The problem - Output the entries below exactly, from the first line to the line holding "stays a two's complement integer", both included.
++++ Exercise inputs
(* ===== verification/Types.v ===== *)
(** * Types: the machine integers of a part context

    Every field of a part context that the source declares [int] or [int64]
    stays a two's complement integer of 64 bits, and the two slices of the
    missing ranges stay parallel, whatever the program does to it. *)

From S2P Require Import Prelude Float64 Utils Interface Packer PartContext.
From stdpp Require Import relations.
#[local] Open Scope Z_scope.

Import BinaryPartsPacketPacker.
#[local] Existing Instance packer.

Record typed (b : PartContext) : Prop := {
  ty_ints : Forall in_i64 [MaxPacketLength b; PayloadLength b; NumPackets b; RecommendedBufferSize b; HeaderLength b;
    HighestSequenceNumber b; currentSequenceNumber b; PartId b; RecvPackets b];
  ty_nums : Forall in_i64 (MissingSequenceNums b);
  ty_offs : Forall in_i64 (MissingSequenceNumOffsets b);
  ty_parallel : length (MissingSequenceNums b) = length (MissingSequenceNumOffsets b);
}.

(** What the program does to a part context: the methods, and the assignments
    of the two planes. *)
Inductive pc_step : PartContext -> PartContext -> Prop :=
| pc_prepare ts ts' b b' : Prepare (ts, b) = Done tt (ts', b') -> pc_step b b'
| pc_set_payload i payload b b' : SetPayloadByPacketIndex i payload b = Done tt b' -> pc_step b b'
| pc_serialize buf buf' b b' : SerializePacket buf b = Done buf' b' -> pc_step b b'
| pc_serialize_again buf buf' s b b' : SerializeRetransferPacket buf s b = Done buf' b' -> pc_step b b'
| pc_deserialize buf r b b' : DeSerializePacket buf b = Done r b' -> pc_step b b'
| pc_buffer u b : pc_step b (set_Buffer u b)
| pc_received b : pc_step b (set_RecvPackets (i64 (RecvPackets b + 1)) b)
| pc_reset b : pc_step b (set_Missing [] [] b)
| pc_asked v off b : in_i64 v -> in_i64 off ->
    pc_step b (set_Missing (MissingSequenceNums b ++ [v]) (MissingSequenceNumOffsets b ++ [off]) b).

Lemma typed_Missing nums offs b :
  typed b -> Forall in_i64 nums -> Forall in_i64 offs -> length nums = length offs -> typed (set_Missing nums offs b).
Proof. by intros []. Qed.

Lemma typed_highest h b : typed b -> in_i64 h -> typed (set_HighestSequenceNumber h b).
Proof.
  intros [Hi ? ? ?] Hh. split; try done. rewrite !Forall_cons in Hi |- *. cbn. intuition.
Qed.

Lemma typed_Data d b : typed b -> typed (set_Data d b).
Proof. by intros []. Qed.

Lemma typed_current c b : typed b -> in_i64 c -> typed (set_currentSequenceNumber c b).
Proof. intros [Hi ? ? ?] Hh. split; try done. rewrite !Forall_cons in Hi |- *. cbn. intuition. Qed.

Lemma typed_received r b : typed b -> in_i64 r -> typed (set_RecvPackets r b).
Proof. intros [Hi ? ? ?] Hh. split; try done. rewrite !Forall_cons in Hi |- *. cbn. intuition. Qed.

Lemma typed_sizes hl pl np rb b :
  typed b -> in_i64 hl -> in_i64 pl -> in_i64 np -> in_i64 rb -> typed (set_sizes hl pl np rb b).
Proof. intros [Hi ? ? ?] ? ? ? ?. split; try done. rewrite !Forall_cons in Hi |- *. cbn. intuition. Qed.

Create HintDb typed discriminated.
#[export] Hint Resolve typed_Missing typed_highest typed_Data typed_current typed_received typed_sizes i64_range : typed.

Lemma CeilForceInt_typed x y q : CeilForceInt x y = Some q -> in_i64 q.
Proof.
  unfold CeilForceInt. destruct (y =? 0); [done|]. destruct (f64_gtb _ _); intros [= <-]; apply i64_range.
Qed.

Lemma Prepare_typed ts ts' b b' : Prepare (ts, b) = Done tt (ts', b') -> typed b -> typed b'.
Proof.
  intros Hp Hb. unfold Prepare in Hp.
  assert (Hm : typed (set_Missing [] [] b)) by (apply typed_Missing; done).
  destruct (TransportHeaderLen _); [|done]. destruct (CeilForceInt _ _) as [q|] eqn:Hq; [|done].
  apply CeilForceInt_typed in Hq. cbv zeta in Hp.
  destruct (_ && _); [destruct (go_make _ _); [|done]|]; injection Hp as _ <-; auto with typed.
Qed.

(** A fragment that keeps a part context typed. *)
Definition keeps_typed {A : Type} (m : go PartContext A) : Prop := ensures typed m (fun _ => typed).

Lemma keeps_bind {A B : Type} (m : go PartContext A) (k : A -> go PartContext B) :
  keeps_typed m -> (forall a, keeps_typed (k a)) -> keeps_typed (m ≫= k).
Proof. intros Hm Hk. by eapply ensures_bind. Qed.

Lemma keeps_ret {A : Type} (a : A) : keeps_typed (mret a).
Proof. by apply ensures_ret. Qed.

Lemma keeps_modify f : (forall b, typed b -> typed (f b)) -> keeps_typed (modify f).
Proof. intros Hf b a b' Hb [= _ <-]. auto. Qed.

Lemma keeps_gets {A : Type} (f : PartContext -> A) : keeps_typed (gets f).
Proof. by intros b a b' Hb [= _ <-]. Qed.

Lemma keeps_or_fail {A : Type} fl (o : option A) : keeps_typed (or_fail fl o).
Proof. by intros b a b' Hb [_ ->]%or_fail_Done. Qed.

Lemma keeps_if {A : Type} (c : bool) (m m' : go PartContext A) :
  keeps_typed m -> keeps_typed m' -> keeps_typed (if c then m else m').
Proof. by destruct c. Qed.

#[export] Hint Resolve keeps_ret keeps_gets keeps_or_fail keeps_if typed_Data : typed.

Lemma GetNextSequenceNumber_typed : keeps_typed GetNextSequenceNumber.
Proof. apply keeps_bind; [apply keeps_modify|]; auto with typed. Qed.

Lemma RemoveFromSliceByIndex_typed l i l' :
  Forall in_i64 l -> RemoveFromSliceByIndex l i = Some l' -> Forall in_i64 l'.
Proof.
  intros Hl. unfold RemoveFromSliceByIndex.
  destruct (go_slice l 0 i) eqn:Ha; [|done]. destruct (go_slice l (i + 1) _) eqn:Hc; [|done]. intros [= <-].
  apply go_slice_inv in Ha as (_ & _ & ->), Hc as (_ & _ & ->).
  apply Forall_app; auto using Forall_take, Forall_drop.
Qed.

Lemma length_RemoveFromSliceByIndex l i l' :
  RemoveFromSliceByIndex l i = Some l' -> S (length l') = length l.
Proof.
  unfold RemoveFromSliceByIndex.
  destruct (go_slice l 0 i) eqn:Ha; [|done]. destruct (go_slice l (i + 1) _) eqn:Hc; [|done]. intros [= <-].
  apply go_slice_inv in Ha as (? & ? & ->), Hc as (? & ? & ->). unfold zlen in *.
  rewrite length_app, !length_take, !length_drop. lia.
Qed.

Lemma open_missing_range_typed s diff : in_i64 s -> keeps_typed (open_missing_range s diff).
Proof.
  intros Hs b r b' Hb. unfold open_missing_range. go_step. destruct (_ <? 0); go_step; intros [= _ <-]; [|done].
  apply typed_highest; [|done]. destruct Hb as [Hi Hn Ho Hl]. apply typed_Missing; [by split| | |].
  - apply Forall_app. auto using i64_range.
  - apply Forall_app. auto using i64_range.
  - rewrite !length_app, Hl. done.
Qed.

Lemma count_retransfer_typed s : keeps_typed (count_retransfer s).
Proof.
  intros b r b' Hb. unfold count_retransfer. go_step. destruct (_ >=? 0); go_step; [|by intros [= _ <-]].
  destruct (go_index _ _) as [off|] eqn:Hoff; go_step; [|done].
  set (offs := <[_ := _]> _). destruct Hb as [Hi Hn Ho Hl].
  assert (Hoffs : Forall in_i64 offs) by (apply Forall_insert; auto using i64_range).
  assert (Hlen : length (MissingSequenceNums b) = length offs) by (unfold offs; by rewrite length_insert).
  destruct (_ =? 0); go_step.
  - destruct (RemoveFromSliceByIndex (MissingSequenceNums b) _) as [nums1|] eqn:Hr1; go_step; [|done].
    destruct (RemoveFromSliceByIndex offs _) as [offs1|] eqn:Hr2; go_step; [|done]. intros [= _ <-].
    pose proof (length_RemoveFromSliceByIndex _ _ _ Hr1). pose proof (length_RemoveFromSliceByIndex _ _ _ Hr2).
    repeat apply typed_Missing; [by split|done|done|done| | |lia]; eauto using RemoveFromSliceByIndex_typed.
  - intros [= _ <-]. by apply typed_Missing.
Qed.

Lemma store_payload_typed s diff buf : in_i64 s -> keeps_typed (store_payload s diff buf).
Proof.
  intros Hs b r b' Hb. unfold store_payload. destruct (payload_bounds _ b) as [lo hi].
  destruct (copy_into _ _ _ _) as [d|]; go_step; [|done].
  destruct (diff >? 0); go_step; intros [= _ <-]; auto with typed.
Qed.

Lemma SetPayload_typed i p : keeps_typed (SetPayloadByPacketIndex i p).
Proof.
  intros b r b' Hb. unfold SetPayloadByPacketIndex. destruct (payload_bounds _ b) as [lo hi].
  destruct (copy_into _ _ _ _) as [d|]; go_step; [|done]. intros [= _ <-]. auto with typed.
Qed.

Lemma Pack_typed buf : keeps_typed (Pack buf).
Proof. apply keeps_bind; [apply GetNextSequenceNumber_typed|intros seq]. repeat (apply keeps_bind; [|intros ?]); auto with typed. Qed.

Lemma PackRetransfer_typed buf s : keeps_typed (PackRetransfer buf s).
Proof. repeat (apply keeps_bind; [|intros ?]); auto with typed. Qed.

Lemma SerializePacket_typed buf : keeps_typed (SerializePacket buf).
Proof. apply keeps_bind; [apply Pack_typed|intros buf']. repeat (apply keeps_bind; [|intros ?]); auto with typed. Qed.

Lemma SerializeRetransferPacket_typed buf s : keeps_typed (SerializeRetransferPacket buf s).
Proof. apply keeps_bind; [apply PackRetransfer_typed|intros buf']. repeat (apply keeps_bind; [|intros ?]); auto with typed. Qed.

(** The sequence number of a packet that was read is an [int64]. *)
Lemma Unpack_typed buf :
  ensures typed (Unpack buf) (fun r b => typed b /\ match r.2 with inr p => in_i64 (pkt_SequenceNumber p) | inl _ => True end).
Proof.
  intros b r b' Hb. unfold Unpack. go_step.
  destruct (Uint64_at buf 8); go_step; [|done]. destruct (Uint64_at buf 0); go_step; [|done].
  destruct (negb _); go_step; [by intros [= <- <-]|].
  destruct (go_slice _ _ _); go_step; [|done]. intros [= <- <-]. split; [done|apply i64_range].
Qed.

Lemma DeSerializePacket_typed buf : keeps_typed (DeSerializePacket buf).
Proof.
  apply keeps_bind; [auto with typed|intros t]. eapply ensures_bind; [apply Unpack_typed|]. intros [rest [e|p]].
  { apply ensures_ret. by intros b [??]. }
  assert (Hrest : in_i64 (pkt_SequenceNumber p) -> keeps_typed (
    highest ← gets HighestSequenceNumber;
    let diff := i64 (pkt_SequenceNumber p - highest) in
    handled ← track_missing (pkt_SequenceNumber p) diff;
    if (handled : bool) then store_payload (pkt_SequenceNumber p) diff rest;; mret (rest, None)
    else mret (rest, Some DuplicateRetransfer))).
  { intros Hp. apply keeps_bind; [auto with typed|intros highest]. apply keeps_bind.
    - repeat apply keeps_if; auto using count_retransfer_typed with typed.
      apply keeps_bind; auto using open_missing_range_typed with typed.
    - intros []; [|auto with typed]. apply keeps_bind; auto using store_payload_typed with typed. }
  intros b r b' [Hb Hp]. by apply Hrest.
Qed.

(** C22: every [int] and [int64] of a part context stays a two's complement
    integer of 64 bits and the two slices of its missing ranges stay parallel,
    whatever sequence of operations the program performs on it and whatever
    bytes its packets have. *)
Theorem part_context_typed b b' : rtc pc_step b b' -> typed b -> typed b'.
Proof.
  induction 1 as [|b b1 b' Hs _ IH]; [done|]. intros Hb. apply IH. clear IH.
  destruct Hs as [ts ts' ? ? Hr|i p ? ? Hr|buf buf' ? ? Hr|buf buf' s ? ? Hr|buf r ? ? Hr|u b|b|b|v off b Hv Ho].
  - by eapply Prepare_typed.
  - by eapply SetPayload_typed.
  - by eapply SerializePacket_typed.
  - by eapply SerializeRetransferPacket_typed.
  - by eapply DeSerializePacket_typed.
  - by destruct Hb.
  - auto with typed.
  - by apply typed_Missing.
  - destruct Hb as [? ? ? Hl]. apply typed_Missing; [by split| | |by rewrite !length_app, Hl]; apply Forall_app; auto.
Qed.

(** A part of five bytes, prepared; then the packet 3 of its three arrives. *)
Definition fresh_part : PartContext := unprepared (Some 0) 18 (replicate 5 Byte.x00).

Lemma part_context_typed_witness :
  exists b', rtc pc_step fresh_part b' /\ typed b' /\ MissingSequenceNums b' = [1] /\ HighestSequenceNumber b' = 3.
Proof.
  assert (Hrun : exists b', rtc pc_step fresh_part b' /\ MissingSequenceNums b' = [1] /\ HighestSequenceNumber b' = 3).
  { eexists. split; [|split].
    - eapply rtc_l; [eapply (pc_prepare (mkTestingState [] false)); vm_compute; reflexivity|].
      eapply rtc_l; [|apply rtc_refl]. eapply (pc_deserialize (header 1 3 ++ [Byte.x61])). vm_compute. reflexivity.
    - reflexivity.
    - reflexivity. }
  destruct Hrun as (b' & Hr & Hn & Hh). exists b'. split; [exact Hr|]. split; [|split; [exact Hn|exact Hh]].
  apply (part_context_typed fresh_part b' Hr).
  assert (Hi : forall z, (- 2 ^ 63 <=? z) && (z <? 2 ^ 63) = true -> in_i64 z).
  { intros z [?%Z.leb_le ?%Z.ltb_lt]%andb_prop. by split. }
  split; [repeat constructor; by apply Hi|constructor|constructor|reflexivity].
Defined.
++++++++
Completed exercise -
(* ===== verification/Types.v ===== *)
(** * Types: the machine integers of a part context

    Every field of a part context that the source declares [int] or [int64]
    stays a two's complement integer of 64 bits, and the two slices of the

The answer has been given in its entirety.